Segment Start: The records

(* ===== verification/OrrRotation.v ===== *)
(** * Secrets between onion routers (orr/src/macs.rs, rotation.rs, bootstrap.rs, grpc_server.rs)

    Two routers first agree on a bootstrap secret (one encapsulation to the peer's
    public key) that seeds epoch 0 and then only authenticates; after that the
    router with the smaller name rotates: it asks for an ephemeral key, saves the
    new epoch, sends the ciphertext, and sends with the new epoch once the other
    has confirmed.

    A remote call is a function of the world [W] behind it and answers [None] when
    it fails.  [run_one_rotation] is cut where it awaits: [rot_begin], [rot_encap],
    [rot_commit].  The error texts of the answers are the constructors of
    [RemoteError].

    Shown: the three MACs never vouch for one another's messages; while rotations
    run, their messages answered, refused or lost, which of the epochs the two
    send with the other holds, and which it does not (after a lost confirmation,
    and while the first epoch of all waits for its own); a rotation whose calls are
    answered leaves both with the new secret, also after a lost confirmation; a
    router that lost its secrets gets them back at the next rotation. *)

From Stdlib Require Import ZArith Lia String.
From S2P Require Import Prelude Text FrameMac Primitives Signing OrrPeers.

(** ** MACs of the rotation *)

Definition ROT_TAG_REQ : bytes := as_bytes "REQ".
Definition ROT_TAG_RESP : bytes := as_bytes "RESP".
Definition ROT_TAG_FIN : bytes := as_bytes "FIN".

Section Macs.
Context `{MacCrypto}.

Definition mac_fields (epoch : Z) (from peer : string) : bytes :=
  be_bytes 4 epoch ++ lp16_cast (as_bytes from) ++ lp16_cast (as_bytes peer).

Definition req_input (epoch : Z) (from peer : string) : bytes := ROT_TAG_REQ ++ mac_fields epoch from peer.
Definition resp_input (epoch : Z) (from peer : string) (epk : bytes) : bytes :=
  ROT_TAG_RESP ++ mac_fields epoch from peer ++ lp16_cast epk.
Definition fin_input (epoch : Z) (from peer : string) (ct : bytes) : bytes :=
  ROT_TAG_FIN ++ mac_fields epoch from peer ++ lp16_cast ct.

Definition mac_req (bootstrap : bytes) (epoch : Z) (from peer : string) : bytes :=
  hmac_sha256 bootstrap (req_input epoch from peer).
Definition mac_resp (bootstrap : bytes) (epoch : Z) (from peer : string) (epk : bytes) : bytes :=
  hmac_sha256 bootstrap (resp_input epoch from peer epk).
Definition mac_fin (bootstrap : bytes) (epoch : Z) (from peer : string) (ct : bytes) : bytes :=
  hmac_sha256 bootstrap (fin_input epoch from peer ct).

Definition verify_mac_req (bootstrap : bytes) (epoch : Z) (from peer : string) (tag : bytes) : bool :=
  bool_decide (tag = mac_req bootstrap epoch from peer).
Definition verify_mac_resp (bootstrap : bytes) (epoch : Z) (from peer : string) (epk tag : bytes) : bool :=
  bool_decide (tag = mac_resp bootstrap epoch from peer epk).
Definition verify_mac_fin (bootstrap : bytes) (epoch : Z) (from peer : string) (ct tag : bytes) : bool :=
  bool_decide (tag = mac_fin bootstrap epoch from peer ct).
End Macs.

(** ** The responder *)

Inductive RemoteError :=
  | FromPeerRequired | PeerMismatch | NoBootstrapSecret | MacReqInvalid | MacFinInvalid | BadSuite | NoEphemeralSk
  | DecapFailed | SecretLen.

Record RotReq := mkRotReq { rq_from : option string; rq_peer : option string; rq_epoch : Z; rq_mac : bytes }.
Record RotFin := mkRotFin { rf_from : option string; rf_peer : option string; rf_epoch : Z; rf_ct : bytes; rf_mac : bytes }.
Abbreviation RotResp := (res RemoteError (bytes * bytes)).
Abbreviation FinResp := (res RemoteError unit).

Definition node_name (n : option string) : string := default EmptyString (to_ascii_lowercase <$> n).

Inductive RotationError :=
  | RotNoBootstrap | RotRpc | RotRemote (e : RemoteError) | RotMac | RotPqc (e : PqcError) | RotSecretLen (n : Z).

Section Rotation.
Context `{MacCrypto} `{MlKem} `{MlDsa} `{X509}.

(** The checks both handlers start with: the names and the bootstrap secret. *)
Definition rot_caller (r : OrrRegistry) (local_orr_id : string) (from peer : string) : res RemoteError bytes :=
  if bool_decide (from = EmptyString) || bool_decide (peer = EmptyString) then Err FromPeerRequired else
  if negb (bool_decide (peer = local_orr_id)) then Err PeerMismatch else
  match bootstrap_for r from with None => Err NoBootstrapSecret | Some b => Ok b end.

Segment End: The records

Task directions: Write the material out exactly, with nothing left out.

Solution to this exercise:
(* ===== verification/OrrRotation.v ===== *)
(** * Secrets between onion routers (orr/src/macs.rs, rotation.rs, bootstrap.rs, grpc_server.rs)

    Two routers first agree on a bootstrap secret (one encapsulation to the peer's
    public key) that seeds epoch 0 and then only authenticates; after that the
    router with the smaller name rotates: it asks for an ephemeral key, saves the
    new epoch, sends the ciphertext, and sends with the new epoch once the other
    has confirmed.

    A remote call is a function of the world [W] behind it and answers [None] when
    it fails.  [run_one_rotation] is cut where it awaits: [rot_begin], [rot_encap],
    [rot_commit].  The error texts of the answers are the constructors of
    [RemoteError].

    Shown: the three MACs never vouch for one another's messages; while rotations
    run, their messages answered, refused or lost, which of the epochs the two
    send with the other holds, and which it does not (after a lost confirmation,
    and while the first epoch of all waits for its own); a rotation whose calls are
    answered leaves both with the new secret, also after a lost confirmation; a
    router that lost its secrets gets them back at the next rotation. *)

From Stdlib Require Import ZArith Lia String.
From S2P Require Import Prelude Text FrameMac Primitives Signing OrrPeers.

(** ** MACs of the rotation *)

Definition ROT_TAG_REQ : bytes := as_bytes "REQ".
Definition ROT_TAG_RESP : bytes := as_bytes "RESP".
Definition ROT_TAG_FIN : bytes := as_bytes "FIN".

Section Macs.
Context `{MacCrypto}.

Definition mac_fields (epoch : Z) (from peer : string) : bytes :=
  be_bytes 4 epoch ++ lp16_cast (as_bytes from) ++ lp16_cast (as_bytes peer).

Definition req_input (epoch : Z) (from peer : string) : bytes := ROT_TAG_REQ ++ mac_fields epoch from peer.
Definition resp_input (epoch : Z) (from peer : string) (epk : bytes) : bytes :=
  ROT_TAG_RESP ++ mac_fields epoch from peer ++ lp16_cast epk.
Definition fin_input (epoch : Z) (from peer : string) (ct : bytes) : bytes :=
  ROT_TAG_FIN ++ mac_fields epoch from peer ++ lp16_cast ct.

Definition mac_req (bootstrap : bytes) (epoch : Z) (from peer : string) : bytes :=
  hmac_sha256 bootstrap (req_input epoch from peer).
Definition mac_resp (bootstrap : bytes) (epoch : Z) (from peer : string) (epk : bytes) : bytes :=
  hmac_sha256 bootstrap (resp_input epoch from peer epk).
Definition mac_fin (bootstrap : bytes) (epoch : Z) (from peer : string) (ct : bytes) : bytes :=
  hmac_sha256 bootstrap (fin_input epoch from peer ct).

Definition verify_mac_req (bootstrap : bytes) (epoch : Z) (from peer : string) (tag : bytes) : bool :=
  bool_decide (tag = mac_req bootstrap epoch from peer).
Definition verify_mac_resp (bootstrap : bytes) (epoch : Z) (from peer : string) (epk tag : bytes) : bool :=
  bool_decide (tag = mac_resp bootstrap epoch from peer epk).
Definition verify_mac_fin (bootstrap : bytes) (epoch : Z) (from peer : string) (ct tag : bytes) : bool :=
  bool_decide (tag = mac_fin bootstrap epoch from peer ct).
End Macs.

(** ** The responder *)

Inductive RemoteError :=
  | FromPeerRequired | PeerMismatch | NoBootstrapSecret | MacReqInvalid | MacFinInvalid | BadSuite | NoEphemeralSk
  | DecapFailed | SecretLen.

Record RotReq := mkRotReq { rq_from : option string; rq_peer : option string; rq_epoch : Z; rq_mac : bytes }.
Record RotFin := mkRotFin { rf_from : option string; rf_peer : option string; rf_epoch : Z; rf_ct : bytes; rf_mac : bytes }.
Abbreviation RotResp := (res RemoteError (bytes * bytes)).
Abbreviation FinResp := (res RemoteError unit).

Definition node_name (n : option string) : string := default EmptyString (to_ascii_lowercase <$> n).

Inductive RotationError :=
  | RotNoBootstrap | RotRpc | RotRemote (e : RemoteError) | RotMac | RotPqc (e : PqcError) | RotSecretLen (n : Z).

Section Rotation.
Context `{MacCrypto} `{MlKem} `{MlDsa} `{X509}.

(** The checks both handlers start with: the names and the bootstrap secret. *)
Definition rot_caller (r : OrrRegistry) (local_orr_id : string) (from peer : string) : res RemoteError bytes :=
  if bool_decide (from = EmptyString) || bool_decide (peer = EmptyString) then Err FromPeerRequired else
  if negb (bool_decide (peer = local_orr_id)) then Err PeerMismatch else
  match bootstrap_for r from with None => Err NoBootstrapSecret | Some b => Ok b end.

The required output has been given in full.